[Stored data]
=====

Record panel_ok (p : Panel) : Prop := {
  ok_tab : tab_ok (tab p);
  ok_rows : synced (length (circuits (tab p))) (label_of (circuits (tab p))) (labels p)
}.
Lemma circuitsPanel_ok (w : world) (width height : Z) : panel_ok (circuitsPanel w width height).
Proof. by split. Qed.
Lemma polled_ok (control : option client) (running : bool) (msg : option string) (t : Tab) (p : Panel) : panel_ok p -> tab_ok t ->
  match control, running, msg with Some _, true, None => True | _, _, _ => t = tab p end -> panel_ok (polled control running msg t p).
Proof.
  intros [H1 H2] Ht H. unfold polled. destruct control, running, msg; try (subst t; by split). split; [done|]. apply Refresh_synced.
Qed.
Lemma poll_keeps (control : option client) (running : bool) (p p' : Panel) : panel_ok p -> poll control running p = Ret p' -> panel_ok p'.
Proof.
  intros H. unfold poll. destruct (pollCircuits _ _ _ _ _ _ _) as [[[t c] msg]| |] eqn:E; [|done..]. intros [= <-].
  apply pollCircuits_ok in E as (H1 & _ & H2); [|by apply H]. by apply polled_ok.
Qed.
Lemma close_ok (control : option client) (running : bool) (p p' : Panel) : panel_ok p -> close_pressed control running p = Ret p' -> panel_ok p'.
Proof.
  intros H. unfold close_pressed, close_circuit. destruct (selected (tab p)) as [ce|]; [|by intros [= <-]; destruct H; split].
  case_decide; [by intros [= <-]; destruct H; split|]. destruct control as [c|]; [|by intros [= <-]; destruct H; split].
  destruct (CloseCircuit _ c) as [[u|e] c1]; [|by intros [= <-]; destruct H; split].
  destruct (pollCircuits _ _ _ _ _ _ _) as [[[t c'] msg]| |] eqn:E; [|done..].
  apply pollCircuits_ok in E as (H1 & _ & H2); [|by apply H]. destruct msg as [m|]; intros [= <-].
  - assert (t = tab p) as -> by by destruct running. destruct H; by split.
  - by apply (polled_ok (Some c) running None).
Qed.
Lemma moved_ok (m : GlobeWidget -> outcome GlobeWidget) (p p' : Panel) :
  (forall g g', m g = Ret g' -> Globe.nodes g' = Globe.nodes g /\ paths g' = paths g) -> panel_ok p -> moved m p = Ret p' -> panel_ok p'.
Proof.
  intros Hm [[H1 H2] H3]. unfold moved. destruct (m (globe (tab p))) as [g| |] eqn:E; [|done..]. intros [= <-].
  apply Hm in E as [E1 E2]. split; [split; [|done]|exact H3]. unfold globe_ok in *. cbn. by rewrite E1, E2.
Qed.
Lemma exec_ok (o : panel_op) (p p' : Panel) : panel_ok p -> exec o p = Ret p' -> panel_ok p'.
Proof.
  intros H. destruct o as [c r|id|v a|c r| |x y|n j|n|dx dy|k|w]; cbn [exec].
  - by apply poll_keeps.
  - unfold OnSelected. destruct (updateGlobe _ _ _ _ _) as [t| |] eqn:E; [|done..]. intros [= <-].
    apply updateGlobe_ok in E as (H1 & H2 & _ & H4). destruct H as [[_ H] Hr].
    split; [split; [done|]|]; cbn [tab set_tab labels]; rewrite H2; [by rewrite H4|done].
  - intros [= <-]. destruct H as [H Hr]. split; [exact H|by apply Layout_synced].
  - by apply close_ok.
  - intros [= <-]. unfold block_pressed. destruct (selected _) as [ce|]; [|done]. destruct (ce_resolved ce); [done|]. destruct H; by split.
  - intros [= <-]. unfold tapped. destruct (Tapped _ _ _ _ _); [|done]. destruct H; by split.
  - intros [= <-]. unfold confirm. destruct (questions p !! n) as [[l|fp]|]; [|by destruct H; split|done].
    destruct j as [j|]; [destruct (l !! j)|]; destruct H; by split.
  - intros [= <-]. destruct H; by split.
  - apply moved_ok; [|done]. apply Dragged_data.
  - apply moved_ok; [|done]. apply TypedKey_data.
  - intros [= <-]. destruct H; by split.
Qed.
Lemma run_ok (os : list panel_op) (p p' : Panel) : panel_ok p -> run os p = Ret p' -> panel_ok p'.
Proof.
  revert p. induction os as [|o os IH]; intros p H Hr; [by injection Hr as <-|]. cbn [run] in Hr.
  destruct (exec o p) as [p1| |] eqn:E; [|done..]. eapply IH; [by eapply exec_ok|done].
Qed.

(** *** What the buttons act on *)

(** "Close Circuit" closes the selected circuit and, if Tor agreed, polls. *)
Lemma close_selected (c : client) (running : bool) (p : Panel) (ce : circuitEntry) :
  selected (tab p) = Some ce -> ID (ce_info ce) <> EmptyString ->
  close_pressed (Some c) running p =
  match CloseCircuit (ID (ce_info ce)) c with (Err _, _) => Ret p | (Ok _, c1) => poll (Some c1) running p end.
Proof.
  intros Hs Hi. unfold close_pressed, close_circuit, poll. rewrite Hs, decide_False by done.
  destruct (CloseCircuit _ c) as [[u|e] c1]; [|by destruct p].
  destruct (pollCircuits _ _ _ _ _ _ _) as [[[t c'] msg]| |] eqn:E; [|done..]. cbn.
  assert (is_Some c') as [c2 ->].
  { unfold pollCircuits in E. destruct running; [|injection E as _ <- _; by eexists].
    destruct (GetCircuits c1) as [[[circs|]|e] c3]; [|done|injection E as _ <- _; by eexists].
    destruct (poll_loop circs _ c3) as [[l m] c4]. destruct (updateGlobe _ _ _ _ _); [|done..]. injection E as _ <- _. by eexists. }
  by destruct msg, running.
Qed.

=====

* [Work task]:
From the records above, show each line that contains the word "client".

* [Answer space]:
Lemma polled_ok (control : option client) (running : bool) (msg : option string) (t : Tab) (p : Panel) : panel_ok p -> tab_ok t ->
Lemma poll_keeps (control : option client) (running : bool) (p p' : Panel) : panel_ok p -> poll control running p = Ret p' -> panel_ok p'.
Lemma close_ok (control : option client) (running : bool) (p p' : Panel) : panel_ok p -> close_pressed control running p = Ret p' -> panel_ok p'.
Lemma close_selected (c : client) (running : bool) (p : Panel) (ce : circuitEntry) :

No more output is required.